Records to use below:
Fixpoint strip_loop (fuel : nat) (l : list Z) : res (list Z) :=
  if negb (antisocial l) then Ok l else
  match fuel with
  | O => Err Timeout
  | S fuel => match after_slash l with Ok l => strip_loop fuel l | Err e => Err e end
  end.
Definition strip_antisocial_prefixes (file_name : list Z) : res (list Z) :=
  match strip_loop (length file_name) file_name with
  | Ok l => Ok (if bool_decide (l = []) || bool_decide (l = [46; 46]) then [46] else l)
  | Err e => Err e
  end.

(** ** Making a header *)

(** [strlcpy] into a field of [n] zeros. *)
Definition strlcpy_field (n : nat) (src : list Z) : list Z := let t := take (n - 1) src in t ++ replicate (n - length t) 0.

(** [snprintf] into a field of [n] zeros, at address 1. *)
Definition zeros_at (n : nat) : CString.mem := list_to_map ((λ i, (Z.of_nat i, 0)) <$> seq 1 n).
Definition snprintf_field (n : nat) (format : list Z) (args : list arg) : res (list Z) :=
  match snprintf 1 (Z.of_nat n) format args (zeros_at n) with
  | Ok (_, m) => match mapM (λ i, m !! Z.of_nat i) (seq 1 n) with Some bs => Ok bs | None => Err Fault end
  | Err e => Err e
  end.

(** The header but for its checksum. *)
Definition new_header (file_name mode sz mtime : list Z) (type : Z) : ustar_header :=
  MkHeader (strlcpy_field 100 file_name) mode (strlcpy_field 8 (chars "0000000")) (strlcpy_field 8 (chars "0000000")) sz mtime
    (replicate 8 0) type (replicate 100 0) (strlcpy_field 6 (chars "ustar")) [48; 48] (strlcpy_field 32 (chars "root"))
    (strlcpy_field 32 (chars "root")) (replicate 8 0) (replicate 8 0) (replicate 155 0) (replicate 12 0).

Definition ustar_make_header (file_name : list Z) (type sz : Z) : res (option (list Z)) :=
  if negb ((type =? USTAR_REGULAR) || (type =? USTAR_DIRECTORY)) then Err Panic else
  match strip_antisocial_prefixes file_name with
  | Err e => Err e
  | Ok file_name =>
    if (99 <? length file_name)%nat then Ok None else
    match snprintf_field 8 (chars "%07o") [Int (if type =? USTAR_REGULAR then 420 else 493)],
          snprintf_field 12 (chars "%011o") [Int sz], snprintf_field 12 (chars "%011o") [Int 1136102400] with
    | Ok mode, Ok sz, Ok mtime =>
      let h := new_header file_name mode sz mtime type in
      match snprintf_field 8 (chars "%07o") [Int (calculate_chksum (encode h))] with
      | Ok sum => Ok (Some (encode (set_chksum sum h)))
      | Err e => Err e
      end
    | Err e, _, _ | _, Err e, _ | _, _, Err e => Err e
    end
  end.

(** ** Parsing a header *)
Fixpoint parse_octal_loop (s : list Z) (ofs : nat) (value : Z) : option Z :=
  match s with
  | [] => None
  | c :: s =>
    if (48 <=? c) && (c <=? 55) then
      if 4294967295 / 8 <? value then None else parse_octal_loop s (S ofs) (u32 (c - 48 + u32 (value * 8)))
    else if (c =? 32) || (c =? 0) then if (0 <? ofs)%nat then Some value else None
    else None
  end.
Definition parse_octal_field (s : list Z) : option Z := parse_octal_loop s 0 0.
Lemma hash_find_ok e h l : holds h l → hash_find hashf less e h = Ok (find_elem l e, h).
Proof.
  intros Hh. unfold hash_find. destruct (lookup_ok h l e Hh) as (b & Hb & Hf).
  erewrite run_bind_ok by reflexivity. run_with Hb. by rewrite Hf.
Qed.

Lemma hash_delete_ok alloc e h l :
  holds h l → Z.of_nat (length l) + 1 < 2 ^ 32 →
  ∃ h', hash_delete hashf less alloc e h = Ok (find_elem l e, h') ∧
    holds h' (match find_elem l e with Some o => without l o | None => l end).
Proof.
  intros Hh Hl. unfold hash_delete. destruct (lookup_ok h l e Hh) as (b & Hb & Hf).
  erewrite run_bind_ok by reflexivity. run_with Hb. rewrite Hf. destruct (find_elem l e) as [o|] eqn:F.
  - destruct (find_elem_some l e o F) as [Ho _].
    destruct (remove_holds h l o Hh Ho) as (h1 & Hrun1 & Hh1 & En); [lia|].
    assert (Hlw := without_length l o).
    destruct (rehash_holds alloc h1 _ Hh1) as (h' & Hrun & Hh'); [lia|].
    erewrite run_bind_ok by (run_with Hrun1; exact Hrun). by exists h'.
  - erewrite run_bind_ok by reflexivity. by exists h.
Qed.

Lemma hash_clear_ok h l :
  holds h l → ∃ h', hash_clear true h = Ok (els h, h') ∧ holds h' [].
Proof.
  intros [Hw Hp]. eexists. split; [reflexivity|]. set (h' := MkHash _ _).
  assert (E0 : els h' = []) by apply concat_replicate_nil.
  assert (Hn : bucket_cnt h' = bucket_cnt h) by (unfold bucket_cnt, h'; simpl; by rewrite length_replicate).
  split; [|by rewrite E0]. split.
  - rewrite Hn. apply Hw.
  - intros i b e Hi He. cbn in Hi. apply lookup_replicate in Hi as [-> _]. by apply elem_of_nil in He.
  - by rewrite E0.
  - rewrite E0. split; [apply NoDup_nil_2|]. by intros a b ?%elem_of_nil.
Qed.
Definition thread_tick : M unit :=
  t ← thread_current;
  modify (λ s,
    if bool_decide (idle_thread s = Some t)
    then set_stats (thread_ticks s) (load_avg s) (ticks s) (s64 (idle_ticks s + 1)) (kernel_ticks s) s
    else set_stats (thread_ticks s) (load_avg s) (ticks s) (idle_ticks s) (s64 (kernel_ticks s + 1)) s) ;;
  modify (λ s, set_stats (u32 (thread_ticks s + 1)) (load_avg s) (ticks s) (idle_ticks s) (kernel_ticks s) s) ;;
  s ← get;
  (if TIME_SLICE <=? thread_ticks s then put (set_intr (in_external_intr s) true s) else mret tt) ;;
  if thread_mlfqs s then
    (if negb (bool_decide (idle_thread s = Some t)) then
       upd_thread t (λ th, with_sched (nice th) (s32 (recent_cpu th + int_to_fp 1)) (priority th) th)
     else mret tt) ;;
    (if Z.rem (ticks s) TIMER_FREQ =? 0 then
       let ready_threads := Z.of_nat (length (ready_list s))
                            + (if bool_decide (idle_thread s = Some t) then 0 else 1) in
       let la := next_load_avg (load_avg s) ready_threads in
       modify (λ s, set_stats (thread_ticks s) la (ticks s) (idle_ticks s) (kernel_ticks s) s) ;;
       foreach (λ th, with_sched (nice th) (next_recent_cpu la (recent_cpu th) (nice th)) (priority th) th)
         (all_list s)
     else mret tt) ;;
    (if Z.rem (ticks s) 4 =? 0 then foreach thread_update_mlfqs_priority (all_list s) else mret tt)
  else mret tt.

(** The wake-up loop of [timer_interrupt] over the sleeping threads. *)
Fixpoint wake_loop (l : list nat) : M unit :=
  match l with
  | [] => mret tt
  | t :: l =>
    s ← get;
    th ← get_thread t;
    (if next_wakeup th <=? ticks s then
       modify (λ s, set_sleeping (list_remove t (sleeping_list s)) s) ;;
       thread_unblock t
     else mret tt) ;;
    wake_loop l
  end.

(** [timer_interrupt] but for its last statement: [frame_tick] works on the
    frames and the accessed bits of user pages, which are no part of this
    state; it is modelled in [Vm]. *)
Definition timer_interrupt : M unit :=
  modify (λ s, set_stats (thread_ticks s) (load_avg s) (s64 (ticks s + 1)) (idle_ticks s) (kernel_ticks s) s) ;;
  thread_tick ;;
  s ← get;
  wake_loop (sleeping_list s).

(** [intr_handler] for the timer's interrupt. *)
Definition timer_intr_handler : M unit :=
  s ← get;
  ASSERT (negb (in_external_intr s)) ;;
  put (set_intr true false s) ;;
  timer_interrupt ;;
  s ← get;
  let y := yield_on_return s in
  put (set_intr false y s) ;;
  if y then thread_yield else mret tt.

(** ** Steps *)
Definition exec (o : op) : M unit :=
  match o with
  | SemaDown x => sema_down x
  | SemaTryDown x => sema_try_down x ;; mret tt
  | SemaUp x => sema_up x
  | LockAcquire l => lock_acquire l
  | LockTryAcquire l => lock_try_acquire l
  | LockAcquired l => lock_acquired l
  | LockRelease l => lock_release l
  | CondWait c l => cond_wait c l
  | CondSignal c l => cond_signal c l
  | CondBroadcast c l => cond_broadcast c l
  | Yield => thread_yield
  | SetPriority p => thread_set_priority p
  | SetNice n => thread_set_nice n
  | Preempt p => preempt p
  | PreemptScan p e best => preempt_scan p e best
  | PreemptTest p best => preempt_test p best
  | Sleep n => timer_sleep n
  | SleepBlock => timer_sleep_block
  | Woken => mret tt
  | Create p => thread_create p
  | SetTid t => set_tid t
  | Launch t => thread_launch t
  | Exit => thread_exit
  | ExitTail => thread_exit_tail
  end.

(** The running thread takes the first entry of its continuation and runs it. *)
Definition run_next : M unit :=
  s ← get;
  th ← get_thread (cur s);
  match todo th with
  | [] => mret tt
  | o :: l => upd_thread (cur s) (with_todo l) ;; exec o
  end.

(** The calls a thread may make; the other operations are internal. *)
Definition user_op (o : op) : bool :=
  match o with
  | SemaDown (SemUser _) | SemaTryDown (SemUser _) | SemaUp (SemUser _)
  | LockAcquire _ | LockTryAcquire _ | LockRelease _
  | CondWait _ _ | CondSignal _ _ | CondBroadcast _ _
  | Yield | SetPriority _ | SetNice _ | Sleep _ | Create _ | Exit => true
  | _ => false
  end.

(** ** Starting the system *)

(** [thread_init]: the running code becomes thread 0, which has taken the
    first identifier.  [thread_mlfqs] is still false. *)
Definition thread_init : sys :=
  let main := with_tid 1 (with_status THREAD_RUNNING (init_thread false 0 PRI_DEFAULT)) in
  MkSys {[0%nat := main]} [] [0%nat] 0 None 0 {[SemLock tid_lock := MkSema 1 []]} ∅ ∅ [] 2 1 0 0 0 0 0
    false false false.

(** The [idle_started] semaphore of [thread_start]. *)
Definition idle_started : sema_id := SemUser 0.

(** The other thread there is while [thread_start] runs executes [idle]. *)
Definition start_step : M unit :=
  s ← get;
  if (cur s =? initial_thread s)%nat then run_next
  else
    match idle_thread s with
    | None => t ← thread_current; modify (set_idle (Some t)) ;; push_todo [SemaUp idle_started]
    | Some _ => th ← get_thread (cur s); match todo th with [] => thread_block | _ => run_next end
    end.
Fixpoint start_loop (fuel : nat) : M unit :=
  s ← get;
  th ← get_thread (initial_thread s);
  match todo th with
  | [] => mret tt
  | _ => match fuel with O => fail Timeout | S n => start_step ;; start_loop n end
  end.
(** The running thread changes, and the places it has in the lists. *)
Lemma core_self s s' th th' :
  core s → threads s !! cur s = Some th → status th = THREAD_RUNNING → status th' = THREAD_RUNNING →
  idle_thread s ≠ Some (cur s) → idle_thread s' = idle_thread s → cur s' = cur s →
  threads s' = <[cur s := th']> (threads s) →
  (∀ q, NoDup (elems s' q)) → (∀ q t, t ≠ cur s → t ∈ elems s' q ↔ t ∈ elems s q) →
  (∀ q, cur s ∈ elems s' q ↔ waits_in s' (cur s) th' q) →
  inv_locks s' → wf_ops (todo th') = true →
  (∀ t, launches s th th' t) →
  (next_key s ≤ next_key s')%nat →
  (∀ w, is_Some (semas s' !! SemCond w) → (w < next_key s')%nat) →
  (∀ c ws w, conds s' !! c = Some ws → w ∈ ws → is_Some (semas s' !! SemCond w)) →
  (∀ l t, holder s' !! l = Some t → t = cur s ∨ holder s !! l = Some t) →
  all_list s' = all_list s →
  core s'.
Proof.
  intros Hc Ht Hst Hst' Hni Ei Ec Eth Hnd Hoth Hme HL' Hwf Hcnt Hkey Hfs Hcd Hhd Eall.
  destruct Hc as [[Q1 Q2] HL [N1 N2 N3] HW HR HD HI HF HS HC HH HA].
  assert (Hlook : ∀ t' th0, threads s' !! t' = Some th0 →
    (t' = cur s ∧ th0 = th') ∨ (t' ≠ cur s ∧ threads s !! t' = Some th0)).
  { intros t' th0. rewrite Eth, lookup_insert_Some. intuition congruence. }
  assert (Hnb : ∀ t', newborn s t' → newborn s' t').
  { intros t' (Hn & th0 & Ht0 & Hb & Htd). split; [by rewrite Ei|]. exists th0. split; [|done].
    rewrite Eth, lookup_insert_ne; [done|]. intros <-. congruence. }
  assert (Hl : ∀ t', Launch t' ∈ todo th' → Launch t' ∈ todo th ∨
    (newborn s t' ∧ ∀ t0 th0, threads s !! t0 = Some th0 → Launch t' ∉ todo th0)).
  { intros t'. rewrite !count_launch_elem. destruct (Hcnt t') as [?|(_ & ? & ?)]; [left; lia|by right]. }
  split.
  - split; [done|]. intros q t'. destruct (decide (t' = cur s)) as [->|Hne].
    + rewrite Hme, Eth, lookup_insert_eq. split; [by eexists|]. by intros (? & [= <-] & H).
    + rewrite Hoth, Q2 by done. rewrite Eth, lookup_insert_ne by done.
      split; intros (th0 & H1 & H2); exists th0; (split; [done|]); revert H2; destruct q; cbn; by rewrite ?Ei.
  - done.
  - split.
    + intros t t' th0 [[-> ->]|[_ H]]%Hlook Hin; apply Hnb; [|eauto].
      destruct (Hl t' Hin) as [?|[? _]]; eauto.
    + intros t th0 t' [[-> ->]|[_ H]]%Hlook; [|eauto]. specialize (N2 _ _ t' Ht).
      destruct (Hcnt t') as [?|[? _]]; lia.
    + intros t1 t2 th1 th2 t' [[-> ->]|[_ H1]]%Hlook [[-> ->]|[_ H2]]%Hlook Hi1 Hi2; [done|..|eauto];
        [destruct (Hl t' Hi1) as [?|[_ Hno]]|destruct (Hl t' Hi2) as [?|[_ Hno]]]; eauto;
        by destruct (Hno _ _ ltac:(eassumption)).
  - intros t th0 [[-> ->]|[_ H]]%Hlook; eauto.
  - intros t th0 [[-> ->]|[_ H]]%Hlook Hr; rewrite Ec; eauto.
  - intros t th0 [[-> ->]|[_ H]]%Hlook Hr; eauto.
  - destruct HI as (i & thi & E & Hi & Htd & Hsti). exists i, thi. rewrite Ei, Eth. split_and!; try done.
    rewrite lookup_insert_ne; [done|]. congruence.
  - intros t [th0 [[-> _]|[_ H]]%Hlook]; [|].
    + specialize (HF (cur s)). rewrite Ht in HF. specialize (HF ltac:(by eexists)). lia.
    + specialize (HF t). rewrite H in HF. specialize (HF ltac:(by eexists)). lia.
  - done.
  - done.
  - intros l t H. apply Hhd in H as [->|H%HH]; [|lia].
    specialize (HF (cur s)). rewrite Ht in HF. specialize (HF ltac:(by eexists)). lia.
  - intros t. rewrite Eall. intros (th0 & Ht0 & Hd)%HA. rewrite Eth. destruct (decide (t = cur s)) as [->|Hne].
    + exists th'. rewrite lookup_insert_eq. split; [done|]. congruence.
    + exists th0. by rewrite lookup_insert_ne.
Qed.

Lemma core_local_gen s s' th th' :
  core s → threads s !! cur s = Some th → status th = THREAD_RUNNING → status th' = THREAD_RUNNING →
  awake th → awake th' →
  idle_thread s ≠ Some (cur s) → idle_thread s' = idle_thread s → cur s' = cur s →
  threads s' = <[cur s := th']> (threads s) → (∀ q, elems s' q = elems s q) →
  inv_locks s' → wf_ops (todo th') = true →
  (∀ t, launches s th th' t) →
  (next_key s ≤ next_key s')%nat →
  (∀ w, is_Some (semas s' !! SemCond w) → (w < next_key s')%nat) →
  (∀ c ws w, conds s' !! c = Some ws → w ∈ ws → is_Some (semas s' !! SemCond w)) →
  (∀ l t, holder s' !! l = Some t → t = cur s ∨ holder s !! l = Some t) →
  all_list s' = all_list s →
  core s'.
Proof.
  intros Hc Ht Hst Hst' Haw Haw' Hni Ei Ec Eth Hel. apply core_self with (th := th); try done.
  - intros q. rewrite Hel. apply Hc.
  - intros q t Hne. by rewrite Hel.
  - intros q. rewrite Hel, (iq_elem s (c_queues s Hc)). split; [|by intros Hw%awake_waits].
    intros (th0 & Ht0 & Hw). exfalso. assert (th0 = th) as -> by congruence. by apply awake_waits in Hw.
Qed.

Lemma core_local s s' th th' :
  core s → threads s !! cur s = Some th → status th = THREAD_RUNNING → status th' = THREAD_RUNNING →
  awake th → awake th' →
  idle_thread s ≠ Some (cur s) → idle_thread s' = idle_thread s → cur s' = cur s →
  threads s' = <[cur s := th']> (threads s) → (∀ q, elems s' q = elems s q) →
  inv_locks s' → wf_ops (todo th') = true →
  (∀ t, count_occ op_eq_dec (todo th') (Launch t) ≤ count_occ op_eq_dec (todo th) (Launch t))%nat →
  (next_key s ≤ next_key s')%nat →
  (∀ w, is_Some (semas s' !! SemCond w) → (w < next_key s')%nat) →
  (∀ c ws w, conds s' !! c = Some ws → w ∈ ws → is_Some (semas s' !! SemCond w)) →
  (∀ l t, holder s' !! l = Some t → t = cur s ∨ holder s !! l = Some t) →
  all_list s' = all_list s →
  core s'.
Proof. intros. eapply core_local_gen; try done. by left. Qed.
End of Records to use.
• Brief: Your answer must be the lines above from the one containing "match l with" to the one containing "(** [timer_interrupt] but", both included, restated word for word.

• Solution for this exercise:
  match l with
  | [] => mret tt
  | t :: l =>
    s ← get;
    th ← get_thread t;
    (if next_wakeup th <=? ticks s then
       modify (λ s, set_sleeping (list_remove t (sleeping_list s)) s) ;;
       thread_unblock t
     else mret tt) ;;
    wake_loop l
  end.

(** [timer_interrupt] but for its last statement: [frame_tick] works on the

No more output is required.